Un troisième généraliste membre du collectif, le Dr Clément Blangenois, 30 ans, également installé à Valenciennes, égrène la liste des sujets qui fâchent. « La chasse aux arrêts de travail par exemple, quand on regarde comment c’est fait, ce n’est que du chiffre, se désole-t-il. Hier soir, au cours de la réunion de garde, un collègue nous montrait un papier de la Sécu où il se fait "aligner" pour ses bons de transport. On lui reproche le fait qu’en trois ans, le nombre de ses prescriptions n’a pas diminué, mais il n’y a pas de réflexion sur le pourquoi de la part de la caisse. On a l’impression qu’on ne fait plus de l’humain, mais de la donnée, de la data, pour faire des économies. Ça devient terrible parce que ce sont nos patients qui vont payer cette approche comptable ».
Soutien spontané des patients
La question de la pénurie médicale et des risques de santé publique est mise en avant. « Ce C à 30, on fait ça aussi pour les patients. Ils sont de plus en plus nombreux à ne plus avoir de médecin traitant, ça en devient affolant. Chaque fois qu’on refuse quelqu’un parce qu’on ne peut pas le prendre, ce sont des gens qui ont des pertes de chance, parce qu’il y a un diagnostic à faire et qu’il n’est pas fait », alertent d’une même voix les trois praticiens.
Ces derniers peuvent compter sur le soutien de leur patientèle. Outre le fait que la majoration de 5 euros n’est « bien évidemment » pas appliquée aux assurés à 100 % ou aux bénéficiaires de la CMU, les trois généralistes, qui ont expliqué à leurs patients la raison de leur action, ont été surpris de voir certains d'entres eux rajouter spontanément cinq euros supplémentaires au moment de régler leur consultation.
La revalo de 1,50 euro « vexante »
« Cette action a débuté parce qu’on trouve aussi que 25 euros n’est pas le juste prix pour nos consultations qui sont plus compliquées qu’avant, compte tenu de la pénurie de médecins sur notre territoire et de la difficulté croissante d’avoir accès aux spécialistes, explique le Dr Decool. Valoriser les actes rendrait l’exercice plus attractif pour la médecine libérale et pourrait faire venir d’autres médecins. Nous avons tous trouvé la revalo de 1,50 euro du règlement arbitral pour le moins vexante. Et comme les mouvements de grève n’ont pas donné grand-chose, on a décidé de coter 30. Pour se faire entendre ».

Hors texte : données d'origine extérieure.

(** X9. For the one node the apiserver lists, [node_hostname] returns the
    [address] of the first entry of [status.addresses] whose [type] is
    [Hostname], raises KeyError when that entry has no [address], and
    returns [None] when no entry has that type. *)
Theorem node_hostname_first (d n status : dict) (addresses : list pyval) :
  dict_lookup d "items" = Some (PList [PDict n]) ->
  dict_get_default n "status" (PDict []) = PDict status ->
  dict_get_default status "addresses" (PList []) = PList addresses ->
  (forallb other_address addresses = true -> node_hostname (PDict d) = Ok PNone) /\
  (forall before a after,
     addresses = before ++ PDict a :: after ->
     forallb other_address before = true ->
     dict_lookup a "type" = Some (PStr "Hostname") ->
     node_hostname (PDict d) =
       match dict_lookup a "address" with
       | Some name => Ok name
       | None => Raise KeyError
       end).
Proof.
  intros Hitems Hstatus Haddr.
  assert (Hrun : node_hostname (PDict d) = find_hostname_address addresses).
  { unfold node_hostname. cbn [py_getitem]. rewrite Hitems. cbn.
    unfold py_or. destruct d as [|kv d]; [discriminate|]. cbn [truthy py_get_default].
    unfold dict_get_default at 1. rewrite Hitems. cbn.
    rewrite Hstatus. cbn. now rewrite Haddr. }
  rewrite Hrun. split.
  - intros Hall. rewrite <- (app_nil_r addresses).
    now rewrite find_hostname_address_other.
  - intros before a after -> Hbefore Hty.
    rewrite find_hostname_address_other by exact Hbefore.
    cbn. unfold dict_get_default. now rewrite Hty.
Qed.

Lemma get_node_hostname_effect (host : string) (w : World) (st st' : State)
    (res : result pyval) :
  get_node_hostname host w st = (res, st') ->
  self st' = self st /\
  exists sent, log st' = log st ++ sent /\ length sent <= 1.
Proof.
  assert (Hnil : exists sent, log st = log st ++ sent /\ length sent <= 1).
  { exists []. rewrite app_nil_r. cbn. split; [reflexivity|lia]. }
  assert (Hone : forall r, exists sent,
            log (logged st r) = log st ++ sent /\ length sent <= 1).
  { intros r. exists [r]. cbn. split; [reflexivity|lia]. }
  unfold get_node_hostname. rewrite bind_run. unfold getattr at 1.
  destruct (self st !! "kubernetes_api_url") as [api_url|];
    [|intros [= <- <-]; now split].
  rewrite bind_run. unfold lift at 1.
  destruct (as_str api_url); [|intros [= <- <-]; now split].
  rewrite bind_run. unfold get_auth_token at 1. rewrite bind_run. unfold ask at 1.
  unfold mret at 1, M_ret at 1. cbv beta iota.
  rewrite bind_run, retrieve_json_auth_run. cbv beta iota zeta.
  destruct (mbind _ _) as [node|e]; [|intros [= <- <-]; split; [reflexivity|apply Hone]].
  unfold lift. intros [= <- <-]. split; [reflexivity|apply Hone].
Qed.

(** X10. The host selection never raises once the TLS settings are there:
    every exception of the apiserver lookup is swallowed. It sends at most
    one request, changes no attribute, and the host it returns is a
    non-empty value whenever the container runtime reports a non-empty
    hostname. *)
Theorem locate_host_total (instance : dict) (w : World) (st : State) (tls : dict)
    (verify : pyval) :
  self st !! "tls_settings" = Some (PDict tls) ->
  dict_lookup tls "verify" = Some verify ->
  exists host st',
    locate_host instance w st = (Ok host, st') /\
    self st' = self st /\
    (exists sent, log st' = log st ++ sent /\ length sent <= 1) /\
    (docker_hostname w <> "" -> truthy host = true).
Proof.
  intros Htls Hverify.
  assert (Hdocker : docker_hostname w <> "" -> truthy (PStr (docker_hostname w)) = true).
  { intros Hne. cbn. now destruct (String.eqb_spec (docker_hostname w) ""). }
  assert (Hnil : exists sent, log st = log st ++ sent /\ length sent <= 1).
  { exists []. rewrite app_nil_r. cbn. split; [reflexivity|lia]. }
  unfold locate_host. rewrite bind_run. unfold ask at 1. cbv beta iota zeta.
  destruct (truthy (py_or _ _)) eqn:Hhost; cbn [negb].
  { eexists _, st. split; [reflexivity|]. split; [reflexivity|]. now split. }
  rewrite bind_run, (getattr_run _ _ _ _ Htls). rewrite bind_run.
  unfold lift at 1. cbn [py_getitem]. rewrite Hverify.
  destruct (truthy verify).
  2: { eexists _, st. split; [reflexivity|]. split; [reflexivity|]. now split. }
  unfold try_except. rewrite bind_run.
  destruct (get_node_hostname (docker_hostname w) w st) as [[name|e] st1] eqn:Hrun;
    destruct (get_node_hostname_effect _ _ _ _ _ Hrun) as [Hself Hsent].
  - eexists _, st1. split; [reflexivity|]. split; [exact Hself|]. split; [exact Hsent|].
    intros Hne. unfold py_or. destruct (truthy name) eqn:Hname; [exact Hname|auto].
  - eexists _, st1. split; [reflexivity|]. split; [exact Hself|]. now split.
Qed.

(** ** Further properties of the node identity *)

Lemma get_node_info_scan (w : World) (st : State) (tls : dict) (url : string)
    (ip0 nm0 items : pyval) :
  self st !! "tls_settings" = Some (PDict tls) ->
  self st !! "pods_list_url" = Some (PStr url) ->
  self st !! "_node_ip" = Some ip0 ->
  self st !! "_node_name" = Some nm0 ->
  is_none ip0 || is_none nm0 = true ->
  pod_items_answer w (pods_request w tls url) = Ok items ->
  get_node_info w st =
    (pod_items ← lift (py_iter items);
     _ ← scan_pods pod_items;
     node_ip ← getattr "_node_ip";
     node_name ← getattr "_node_name";
     mret (node_ip, node_name)) w (logged st (pods_request w tls url)).
Proof.
  intros Htls Hurl Hip Hnm Hnone Hans.
  rewrite (get_node_info_fetch _ _ _ _ Hip Hnm Hnone).
  rewrite bind_run, (_fetch_host_data_run _ _ _ _ Htls Hurl), Hans.
  rewrite !bind_run. unfold lift at 1 2.
  destruct (py_iter items) as [pod_items|e]; [|reflexivity].
  now rewrite bind_run.
Qed.

Lemma get_node_info_refetch (w : World) (st : State) (tls : dict) (url : string)
    (ip0 nm0 : pyval) :
  self st !! "tls_settings" = Some (PDict tls) ->
  self st !! "pods_list_url" = Some (PStr url) ->
  self st !! "_node_ip" = Some ip0 ->
  self st !! "_node_name" = Some nm0 ->
  is_none ip0 || is_none nm0 = true ->
  log (get_node_info w st).2 = log st ++ [pods_request w tls url].
Proof.
  intros Htls Hurl Hip Hnm Hnone.
  rewrite (get_node_info_fetch _ _ _ _ Hip Hnm Hnone).
  rewrite bind_silent_log by (intros ?; silent_tac).
  now apply _fetch_host_data_log.
Qed.

(** X11. When no pod of the list is named as the host, [get_node_info]
    returns the identity fields as they were and stores nothing; the miss is
    not remembered, so the next query sends the pod-list request again. *)
Theorem get_node_info_no_match (w : World) (st : State) (tls : dict) (url : string)
    (host_name ip0 nm0 : pyval) (pod_items : list pyval) :
  initialised st tls url host_name ->
  self st !! "_node_ip" = Some ip0 ->
  self st !! "_node_name" = Some nm0 ->
  is_none ip0 || is_none nm0 = true ->
  let r := pods_request w tls url in
  pod_items_answer w r = Ok (PList pod_items) ->
  forallb (passed_over host_name) pod_items = true ->
  get_node_info w st = (Ok (ip0, nm0), logged st r) /\
  forall w', log (get_node_info w' (logged st r)).2 =
             log st ++ [r; pods_request w' tls url].
Proof.
  intros (Htls & Hurl & Hhn) Hip Hnm Hnone r Hans Hpass. split.
  - rewrite (get_node_info_scan _ _ _ _ _ _ _ Htls Hurl Hip Hnm Hnone Hans). fold r.
    rewrite bind_run. unfold lift at 1. cbn [py_iter].
    rewrite bind_run, <- (app_nil_r pod_items).
    rewrite (scan_pods_passed_over host_name) by assumption.
    cbn [scan_pods]. unfold mret at 1, M_ret at 1.
    rewrite bind_run, (getattr_run _ _ _ ip0) by exact Hip.
    now rewrite bind_run, (getattr_run _ _ _ nm0) by exact Hnm.
  - intros w'.
    rewrite (get_node_info_refetch w' (logged st r) tls url ip0 nm0) by assumption.
    cbn. now rewrite <- app_assoc.
Qed.

(** X12. With no [HOSTNAME] in the environment the host name is [None],
    and a pod without a name compares equal to it: the first such pod of the
    list is taken as the local pod and gives the identity. *)
Theorem get_node_info_unset_hostname (w : World) (st : State) (tls : dict) (url : string)
    (before after : list pyval) (pod md status spec : dict) :
  initialised st tls url PNone ->
  self st !! "_node_ip" = Some PNone ->
  self st !! "_node_name" = Some PNone ->
  let r := pods_request w tls url in
  pod_items_answer w r = Ok (PList (before ++ PDict pod :: after)) ->
  forallb (passed_over PNone) before = true ->
  dict_get_default pod "metadata" (PDict []) = PDict md ->
  dict_lookup md "name" = None ->
  dict_get_default pod "status" (PDict []) = PDict status ->
  dict_get_default pod "spec" (PDict []) = PDict spec ->
  fst (get_node_info w st) =
    Ok (dict_get_default status "hostIP" (PStr ""),
        dict_get_default spec "nodeName" (PStr "")).
Proof.
  intros (Htls & Hurl & Hhn) Hip Hnm r Hans Hbefore Hmd Hname Hstatus Hspec.
  rewrite (get_node_info_scan _ _ _ _ _ _ _ Htls Hurl Hip Hnm eq_refl Hans). fold r.
  rewrite bind_run. unfold lift at 1. cbn [py_iter].
  rewrite bind_run, (scan_pods_passed_over PNone) by assumption.
  rewrite (scan_pods_match PNone pod md status spec); try assumption.
  - rewrite bind_run. unfold getattr at 1. cbn [self with_identity].
    rewrite lookup_insert_ne by done. rewrite lookup_insert_eq.
    rewrite bind_run. unfold getattr at 1. cbn [self with_identity].
    now rewrite lookup_insert_eq.
  - unfold dict_get, dict_get_default. now rewrite Hname.
Qed.

(** X13. An identity is kept only when both values are there: when the
    matching pod's [hostIP] is null, the query returns a null IP with the
    node name, and the next query sends the pod-list request again. *)
Theorem get_node_info_null_ip (w : World) (st : State) (tls : dict) (url : string)
    (host_name ip0 nm0 : pyval) (before after : list pyval) (pod md status spec : dict) :
  initialised st tls url host_name ->
  self st !! "_node_ip" = Some ip0 ->
  self st !! "_node_name" = Some nm0 ->
  is_none ip0 || is_none nm0 = true ->
  let r := pods_request w tls url in
  pod_items_answer w r = Ok (PList (before ++ PDict pod :: after)) ->
  forallb (passed_over host_name) before = true ->
  dict_get_default pod "metadata" (PDict []) = PDict md ->
  eq_host_name (dict_get md "name") host_name = true ->
  dict_get_default pod "status" (PDict []) = PDict status ->
  dict_get_default pod "spec" (PDict []) = PDict spec ->
  dict_lookup status "hostIP" = Some PNone ->
  let nm := dict_get_default spec "nodeName" (PStr "") in
  let st1 := with_identity (logged st r) PNone nm in
  get_node_info w st = (Ok (PNone, nm), st1) /\
  forall w', log (get_node_info w' st1).2 = log st ++ [r; pods_request w' tls url].
Proof.
  intros (Htls & Hurl & Hhn) Hip Hnm Hnone r Hans Hbefore Hmd Hname Hstatus Hspec Hnull
    nm st1.
  assert (Hip1 : self st1 !! "_node_ip" = Some PNone).
  { subst st1. cbn. rewrite lookup_insert_ne by done. apply lookup_insert_eq. }
  assert (Hnm1 : self st1 !! "_node_name" = Some nm).
  { subst st1. cbn. apply lookup_insert_eq. }
  split.
  - rewrite (get_node_info_scan _ _ _ _ _ _ _ Htls Hurl Hip Hnm Hnone Hans). fold r.
    rewrite bind_run. unfold lift at 1. cbn [py_iter].
    rewrite bind_run, (scan_pods_passed_over host_name) by assumption.
    rewrite (scan_pods_match host_name pod md status spec) by assumption.
    replace (dict_get_default status "hostIP" (PStr "")) with PNone
      by (unfold dict_get_default; now rewrite Hnull).
    fold nm st1.
    rewrite bind_run, (getattr_run _ _ _ PNone) by exact Hip1.
    now rewrite bind_run, (getattr_run _ _ _ nm) by exact Hnm1.
  - intros w'.
    rewrite (get_node_info_refetch w' st1 tls url PNone nm); try assumption; try reflexivity.
    + cbn. now rewrite <- app_assoc.
    + subst st1. cbn. now rewrite !lookup_insert_ne.
    + subst st1. cbn. now rewrite !lookup_insert_ne.
Qed.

La stratégie semble efficace. Des confrères de Maubeuge les ont déjà contactés pour savoir comment s’organiser et mener une action asyndicale et apolitique similaire. Jusqu’à risquer de s’attirer les foudres de l’Assurance-maladie ? « C’est bien sûr le risque et il y a une certaine crainte, mais le but du collectif, c’est justement d’être tous unis pour que l’on puisse se défendre si jamais l’un de nous se fait attaquer par la Sécu, que ce soit par des réprimandes, des amendes ou par une mise sous surveillance », rétorquent, déterminés, les trois généralistes valenciennois.